··· Dataset records ···

(** The last part of the PUT handler: the table is unchanged, or its rows of
    that id were rewritten with the SET list of the payload; a 200 carries a
    row of that id of the new table; the primary key is kept. *)
Lemma update_coffee_lot_write_effect (i : string) (d : gmap string pyval) (w : world) :
  let r := update_coffee_lot_write i d w in
  (coffee_lots r.2 = coffee_lots w \/
   exists sets',
     store_values (omap (fun col => pair col <$> d !! col) COFFEE_LOT_COLUMNS) = Some sets' /\
     coffee_lots r.2 =
       map (fun lot => if sql_eq_str (dict_get lot "id") i then assign sets' lot else lot)
         (coffee_lots w)) /\
  (forall resp, r.1 = Ok resp -> status resp = 200 ->
     (exists sets',
        store_values (omap (fun col => pair col <$> d !! col) COFFEE_LOT_COLUMNS) = Some sets' /\
        coffee_lots r.2 =
          map (fun lot => if sql_eq_str (dict_get lot "id") i then assign sets' lot else lot)
            (coffee_lots w)) /\
     exists lot, In lot (coffee_lots r.2) /\ sql_eq_str (dict_get lot "id") i = true /\
                 resp = Response (JLot (serialize_coffee_lot lot)) 200) /\
  (primary_key_ok (coffee_lots w) = true -> primary_key_ok (coffee_lots r.2) = true).
Proof.
  intros r. assert (Hr : r = update_coffee_lot_write i d w) by reflexivity. clearbody r.
  unfold update_coffee_lot_write, bind at 1 in Hr.
  pose proof (keeps_lots_register d w) as Hl.
  destruct (register_names d w) as [[[] | e] w2]; cbn [snd] in Hl.
  2: { subst r. cbn [fst snd]. rewrite Hl.
       split; [left; reflexivity | ]. split; [intros resp [=] | auto]. }
  unfold try_except, bind at 1, get_db_connection in Hr.
  destruct (db_up w2) eqn:Hup.
  2: { subst r. unfold ret. cbn [fst snd]. change (coffee_lots (connected w2)) with (coffee_lots w2).
       rewrite Hl. split; [left; reflexivity | ].
       split; [intros resp [= <-]; discriminate | auto]. }
  destruct (omap _ COFFEE_LOT_COLUMNS) as [ | c cs] eqn:Hsets.
  { subst r. unfold ret. cbn [fst snd]. change (coffee_lots (connected w2)) with (coffee_lots w2).
    rewrite Hl. split; [left; reflexivity | ].
    split; [intros resp [= <-]; discriminate | auto]. }
  unfold bind in Hr.
  destruct (update_coffee_lots_effect (c :: cs) i (connected w2))
    as [Hu | (sets' & Hs & Hu & Hpk)]; rewrite Hu in Hr.
  { subst r. unfold ret. cbn [fst snd]. change (coffee_lots (connected w2)) with (coffee_lots w2).
    rewrite Hl. split; [left; reflexivity | ].
    split; [intros resp [= <-]; discriminate | auto]. }
  change (coffee_lots (connected w2)) with (coffee_lots w2) in Hr, Hpk. rewrite Hl in Hr, Hpk.
  destruct (length _ =? 0)%nat eqn:Hcount.
  - apply Nat.eqb_eq in Hcount. subst r. unfold ret. cbn [fst snd set_coffee_lots coffee_lots].
    split; [left; apply map_no_hit; assumption | ].
    split; [intros resp [= <-]; discriminate | exact Hpk].
  - apply Nat.eqb_neq in Hcount.
    set (w3 := set_coffee_lots _ _) in Hr.
    pose proof (keeps_get_lot coffee_lots i keeps_lots_connection w3) as Hk.
    destruct (get_coffee_lot_by_id i w3) as [[a | e] w4] eqn:Hg; cbn [snd] in Hk;
      subst r; unfold ret; cbn [fst snd]; rewrite Hk.
    + split; [right; exists sets'; split; [assumption | reflexivity] | ].
      split; [ | exact Hpk].
      intros resp [= <-] H200.
      split; [exists sets'; split; [assumption | reflexivity] | ].
      apply (get_coffee_lot_by_id_200 i w3 a); [ | assumption].
      rewrite Hg. reflexivity.
    + split; [right; exists sets'; split; [assumption | reflexivity] | ].
      split; [intros resp [= <-]; discriminate | exact Hpk].
Qed.
Definition reporting (code : napi_status) (message : option string) : Platform :=
  {| host := reporting_host code message; ndebug := false; indeterminate := fun _ => false |}.

(** The calls [Error::New(env)] can make. *)
Definition translation_call (c : HostCall) : bool :=
  match c with
  | napi_get_last_error_info _ | napi_get_and_clear_last_exception _
  | napi_create_string_utf8 _ _ _ | napi_create_error _ _ | napi_create_type_error _ _
  | napi_create_reference _ _ _ => true
  | _ => false
  end.

(** The codes for which [Error::New(env)] creates a [TypeError]. *)
Definition type_error_codes : list napi_status :=
  [napi_object_expected; napi_string_expected; napi_boolean_expected; napi_number_expected].

(** ** Copies of [Error] *)

(** The base-class part of an [Error], as a place. *)
Definition Error_base : Lens Error.t Reference.t :=
  mkLens Error.base (fun r e => Error.mk r (Error._message e)).

(** [Error::Error(const Error& other) : Error(other.Env(), other.Value())] *)
Definition Error_copy_ctor {S} (P : Platform) (other : Error.t) : M HostEv S Error.t :=
  value ← Reference_Value P (Error.base other);
  Error_ctor P (Reference._env (Error.base other)) (Value._value value).
(** * Mond Clock: a verified model of [wallpapers/mond_clock/script.js]

    The script formats the host's local wall-clock time into three DOM text
    slots ([day], [date], [time]) and re-renders on every whole minute.

    Layout of the development:
    - [JS]        : the few JavaScript values and coercions the script uses;
    - [EcmaDate]  : the time-value arithmetic behind the [Date] getters
                    (ECMA-262, section "Date Objects", abstract operations);
    - [Clock]     : [updateClock] itself, over a world made of a clock, the
                    DOM and a timer queue, the top-level script and the
                    event loop that runs its timers;
    - [Spec]      : the vocabulary of the specification;
    - [DateFacts], [ClockFacts], [LoopFacts] : the lemmas;
    - the claims of the specification, each with the page it is tried on.

    Numbers: every number the script handles is an integer far below 2^53
    in magnitude (time values are at most 8.64e15), where JavaScript's
    doubles are exact, so they are modelled in [Z]. *)

From Stdlib Require Import ZArith Lia List String Ascii.
From stdpp Require Import gmap strings pretty.

Local Open Scope Z_scope.

(** ** JavaScript values *)

Module JS.

(** The script only ever holds [undefined], integral numbers and strings. *)
Inductive value : Type :=
  | Undefined
  | Num (n : Z)
  | Str (s : string).

(** [ToString]: what a template literal [`${v}`] and [+] with a string
    operand apply to [v]. Integral numbers print in decimal, with a leading
    minus sign when negative. *)
Definition ToString (v : value) : string :=
  match v with
  | Undefined => "undefined"
  | Num n => pretty n
  | Str s => s
  end.

(** [ToBoolean] on the values above: [0] and the empty string are falsy. *)
Definition ToBoolean (v : value) : bool :=
  match v with
  | Undefined => false
  | Num n => negb (n =? 0)
  | Str s => negb (String.eqb s EmptyString)
  end.

(** [a[i]] on an array literal of strings: an index outside the array reads
    [undefined]. *)
Definition index (a : list string) (i : Z) : value :=
  if i <? 0 then Undefined
  else match nth_error a (Z.to_nat i) with
       | Some s => Str s
       | None => Undefined
       end.

(** ['0' + v]: with a string on the left, [+] concatenates. *)
Definition concat (s : string) (v : value) : value :=
  Str (s +:+ ToString v).

End JS.

(** ** Time values and the [Date] getters *)

Module EcmaDate.

Definition HoursPerDay : Z := 24.
Definition MinutesPerHour : Z := 60.
Definition SecondsPerMinute : Z := 60.
Definition msPerSecond : Z := 1000.
Definition msPerMinute : Z := 60000.
Definition msPerHour : Z := 3600000.
Definition msPerDay : Z := 86400000.

(** A time value is a count of milliseconds since 1970-01-01T00:00:00Z.
    [Z.div] and [Z.modulo] are the floor division and the non-negative
    remainder that the standard asks for, also before 1970. *)
Definition Day (t : Z) : Z := t / msPerDay.
Definition TimeWithinDay (t : Z) : Z := t mod msPerDay.

Definition DaysInYear (y : Z) : Z :=
  if negb (y mod 4 =? 0) then 365
  else if negb (y mod 100 =? 0) then 366
  else if negb (y mod 400 =? 0) then 365
  else 366.

Definition DayFromYear (y : Z) : Z :=
  365 * (y - 1970) + (y - 1969) / 4 - (y - 1901) / 100 + (y - 1601) / 400.

Definition TimeFromYear (y : Z) : Z := msPerDay * DayFromYear y.

(** [YearFromTime t] is specified as the largest [y] with
    [TimeFromYear y <= t]. It is computed from the mean Gregorian year
    (146097 days in 400 years) and corrected by at most one year; lemma
    [DateFacts.YearFromTime_largest] shows the result is the specified
    one. *)
Definition YearFromTime (t : Z) : Z :=
  let d := Day t in
  let y := 1970 + (400 * d) / 146097 in
  if DayFromYear (y + 1) <=? d then y + 1
  else if DayFromYear y <=? d then y
  else y - 1.

Definition InLeapYear (t : Z) : Z :=
  if DaysInYear (YearFromTime t) =? 365 then 0 else 1.

Definition DayWithinYear (t : Z) : Z :=
  Day t - DayFromYear (YearFromTime t).

Definition MonthFromTime (t : Z) : Z :=
  let inLeapYear := InLeapYear t in
  let dayWithinYear := DayWithinYear t in
  if dayWithinYear <? 31 then 0
  else if dayWithinYear <? 59 + inLeapYear then 1
  else if dayWithinYear <? 90 + inLeapYear then 2
  else if dayWithinYear <? 120 + inLeapYear then 3
  else if dayWithinYear <? 151 + inLeapYear then 4
  else if dayWithinYear <? 181 + inLeapYear then 5
  else if dayWithinYear <? 212 + inLeapYear then 6
  else if dayWithinYear <? 243 + inLeapYear then 7
  else if dayWithinYear <? 273 + inLeapYear then 8
  else if dayWithinYear <? 304 + inLeapYear then 9
  else if dayWithinYear <? 334 + inLeapYear then 10
  else 11.

Definition DateFromTime (t : Z) : Z :=
  let inLeapYear := InLeapYear t in
  let dayWithinYear := DayWithinYear t in
  let month := MonthFromTime t in
  if month =? 0 then dayWithinYear + 1
  else if month =? 1 then dayWithinYear - 30
  else if month =? 2 then dayWithinYear - 58 - inLeapYear
  else if month =? 3 then dayWithinYear - 89 - inLeapYear
  else if month =? 4 then dayWithinYear - 119 - inLeapYear
  else if month =? 5 then dayWithinYear - 150 - inLeapYear
  else if month =? 6 then dayWithinYear - 180 - inLeapYear
  else if month =? 7 then dayWithinYear - 211 - inLeapYear
  else if month =? 8 then dayWithinYear - 242 - inLeapYear
  else if month =? 9 then dayWithinYear - 272 - inLeapYear
  else if month =? 10 then dayWithinYear - 303 - inLeapYear
  else dayWithinYear - 333 - inLeapYear.

Definition WeekDay (t : Z) : Z := (Day t + 4) mod 7.

Definition HourFromTime (t : Z) : Z := (t / msPerHour) mod HoursPerDay.
Definition MinFromTime (t : Z) : Z := (t / msPerMinute) mod MinutesPerHour.
Definition SecFromTime (t : Z) : Z := (t / msPerSecond) mod SecondsPerMinute.
Definition msFromTime (t : Z) : Z := t mod msPerSecond.

(** [MakeTime], [MakeDay] and [MakeDate] are the abstract operations that
    build a local time value from calendar fields; they are used here to
    name instants of 2024. [MakeDay] finds the first day of month
    [month mod 12] of year [year + month / 12] and counts [date - 1] days
    from it. *)
Definition MakeTime (hour min sec ms : Z) : Z :=
  hour * msPerHour + min * msPerMinute + sec * msPerSecond + ms.

Definition daysBeforeMonth (leap m : Z) : Z :=
  match m with
  | 0 => 0
  | 1 => 31
  | 2 => 59 + leap
  | 3 => 90 + leap
  | 4 => 120 + leap
  | 5 => 151 + leap
  | 6 => 181 + leap
  | 7 => 212 + leap
  | 8 => 243 + leap
  | 9 => 273 + leap
  | 10 => 304 + leap
  | _ => 334 + leap
  end.

Definition MakeDay (year month date : Z) : Z :=
  let ym := year + month / 12 in
  let mn := month mod 12 in
  let leap := if DaysInYear ym =? 365 then 0 else 1 in
  DayFromYear ym + daysBeforeMonth leap mn + date - 1.

Definition MakeDate (day time : Z) : Z := day * msPerDay + time.

End EcmaDate.

(** ** The script *)

Module Clock.

Import JS EcmaDate.

(** A [Date] object holds one time value. *)
Record Date : Type := mkDate { timeValue : Z }.

(** The two callbacks the script hands to the timer functions: the arrow
    function of [setTimeout] and [updateClock] itself ([setInterval]). *)
Inductive callback : Type :=
  | AlignCallback
  | UpdateClockCallback.

(** A pending timer: when it is due on the event loop's own time line, its
    repetition period ([None] for [setTimeout]) and what it runs. *)
Record timer : Type := mkTimer {
  due : Z;
  period : option Z;
  action : callback
}.

(** What the script can see and touch.
    - [clock k] is what the system clock answers to the [k]-th [new Date()]
      of the run, [reads] counts the answers used so far: nothing is assumed
      about successive readings;
    - [dom] maps the id of each element of the page to its [textContent];
    - [loopTime] is the event loop's current time, [timers] the pending
      timers in the order they were set;
    - [calls] is a history variable, read by no code: the event-loop times at
      which [updateClock] was entered, latest first. *)
Record World : Type := mkWorld {
  clock : nat -> Z;
  reads : nat;
  dom : gmap string string;
  loopTime : Z;
  timers : list timer;
  calls : list Z
}.

Inductive error : Type :=
  | TypeError.

(** A computation either completes with a value or throws; both leave a
    world behind. *)
Inductive outcome (A : Type) : Type :=
  | Normal (a : A) (w : World)
  | Throw (e : error) (w : World).
Arguments Normal {A} a w.
Arguments Throw {A} e w.

Definition M (A : Type) : Type := World -> outcome A.

#[export] Instance M_ret : MRet M := fun A a w => Normal a w.

#[export] Instance M_bind : MBind M := fun A B k m w =>
  match m w with
  | Normal a w' => k a w'
  | Throw e w' => Throw e w'
  end.

Definition world_of {A} (o : outcome A) : World :=
  match o with
  | Normal _ w => w
  | Throw _ w => w
  end.

(** [new Date()]: the next reading of the clock, always a valid time
    value. *)
Definition newDate : M Date :=
  fun w =>
    Normal (mkDate (clock w (reads w)))
           (mkWorld (clock w) (S (reads w)) (dom w) (loopTime w) (timers w)
                    (calls w)).

(** [document.getElementById(id).textContent = v]. [getElementById] answers
    [null] for an unknown id, and setting a property of [null] throws. The
    attribute is a nullable string: [undefined] is stored as the empty
    string, anything else through [ToString]. *)
Definition textOf (v : value) : string :=
  match v with
  | Undefined => EmptyString
  | _ => ToString v
  end.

···

_Required work_: Find the word "EcmaDate" in the listing and copy each line that contains it.

_Expected output_:
    - [EcmaDate]  : the time-value arithmetic behind the [Date] getters
Module EcmaDate.
End EcmaDate.
Import JS EcmaDate.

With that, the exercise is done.